Communists Appear Set For Victory in Bulgaria

One opposition voter in Sofia learns the disappointment of defeat

DARIA was determined but nervous as she went to vote in Sunday's runoff round of Bulgaria's first free elections in more than 40 years. There was also a question of pride in the opposition. No communist candidate had yet won in Sofia, Bulgaria's capital. Opposition candidates won an absolute majority in 18 of the capital's 26 districts in the first round on June 10. In the remaining 8 districts there were runoffs, and her district, she said, was not going to be an exception to this string of opposition victories.

``My district is not going to be the only red spot in Sofia,'' she said. (The ballots of the Bulgarian Socialist Party, the former communists, were red.)

Daria's determination was not lessened by the fact that her husband, who happened to vote in their old district, did not have to vote in the runoffs. In his district, the opposition candidate had already won.

Daria symbolizes the change in Bulgaria. Much of the country's political opposition is found in cities such as the capital and among the youth, but among rural voters the Socialists are regarded as a stabilizing factor.

Her candidate, economist Ljubomir Goshev from the Union of Democratic Forces (UDF), was trailing after Round 1. He stood at 44.8 percent, against the 47.7 percent for this opponent, historian Dragomir Draganov of the Socialist Party.

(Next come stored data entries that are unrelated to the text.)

Lemma load32_at m a v : word_at m a v -> load32 a m = Ret (v, m).
Proof.
  intros (Hv & H0 & H1 & H2 & H3 & _). unfold load32.
  replace (a + 1 + 1) with (a + 2) in * by lia.
  replace (a + 2 + 1) with (a + 3) in * by lia.
  repeat (erewrite bind_Ret by (apply load8_at; eassumption)).
  unfold mret, prog_ret. by rewrite le32_combine.
Qed.

Lemma store32_at m a v :
  mapped m a 4 -> store32 a v m = Ret (tt, write_bytes m a (le32 v)).
Proof.
  intros H. unfold store32.
  do 3 (erewrite bind_Ret by (apply store8_at; repeat apply mapped_insert;
    try (rewrite !lookup_insert_ne by lia); apply H; lia)).
  rewrite store8_at by (rewrite !lookup_insert_ne by lia; apply H; lia).
  unfold le32. simpl. by replace (a + 1 + 1) with (a + 2) by lia;
    replace (a + 2 + 1) with (a + 3) by lia.
Qed.

Lemma word_at_mapped m a v : word_at m a v -> mapped m a 4.
Proof. intros [_ H]. by apply bytes_at_mapped in H. Qed.

Lemma word_at_store m a v : urange 32 v -> word_at (write_bytes m a (le32 v)) a v.
Proof. split; [done|]. apply bytes_at_write. Qed.

Lemma word_at_write_out m a l b v :
  a + Z.of_nat (length l) <= b \/ b + 4 <= a ->
  word_at (write_bytes m a l) b v <-> word_at m b v.
Proof. intros. unfold word_at. by rewrite bytes_at_write_out. Qed.

Lemma word_at_fun m a v v' : word_at m a v -> word_at m a v' -> v = v'.
Proof.
  intros H%load32_at H'%load32_at. rewrite H in H'. by injection H'.
Qed.

(** [run_prog] evaluates the accesses whose outcome the context determines. *)
Ltac mem_step :=
  match goal with
  | H : ?m !! ?a = Some ?b |- context [(load8 ?a ≫= _) ?m] =>
      rewrite (bind_Ret _ _ _ _ _ (load8_at _ _ _ H))
  | H : word_at ?m ?a ?v |- context [(load32 ?a ≫= _) ?m] =>
      rewrite (bind_Ret _ _ _ _ _ (load32_at _ _ _ H))
  | |- context [(mret _ ≫= _) _] => rewrite mret_bind
  end.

Daria realized that a Goshev victory would be difficult, but every win was important if the opposition was to stop the communists, who had taken 172 seats in the first round, from winning the necessary 29 of the 81 runoffs to gain a majority in the new 400-member parliament. (At press time, in fact, state-run Sofia Radio said partial results showed the Socialists had won 28 seats in Sunday's runoffs. Twenty-five races were as yet unannounced.)

The morning was gray and a little chilly as Daria, the mother of a small boy, walked between the huge concrete apartment buildings, with balconies full of laundry hanging to dry and lots of broken windows to vote in High School 125.

``It's hard to find windowpanes,'' Daria explained.

Once inside, she went to the classroom marked Section 23, where the red, white, and green Bulgarian flag hung in the window, and officials from all the political parties marked off her vote on a computer list.

She received an empty envelope, stepped through the white sheet hung around the voting booth where red Socialist and blue UDF ballots were placed, put one ballot in the envelope, stepped out and put it in the white, wooden ballot box. It was done.

In the classrooms next door, in the supermarket across the road, in another school a couple of blocks away, the same procedure took place all day in the Mladost district in the outskirts of Sofia.

Many soldiers are temporarily stationed here, and one young recruit from the coastal city of Varna quietly said that he was voting for the UDF. When asked why, he looked around at his fellow soldiers standing in line waiting to vote and said that this was not the best place to discuss that. He added that they had not been exposed to any pressure from their officers as to how to vote.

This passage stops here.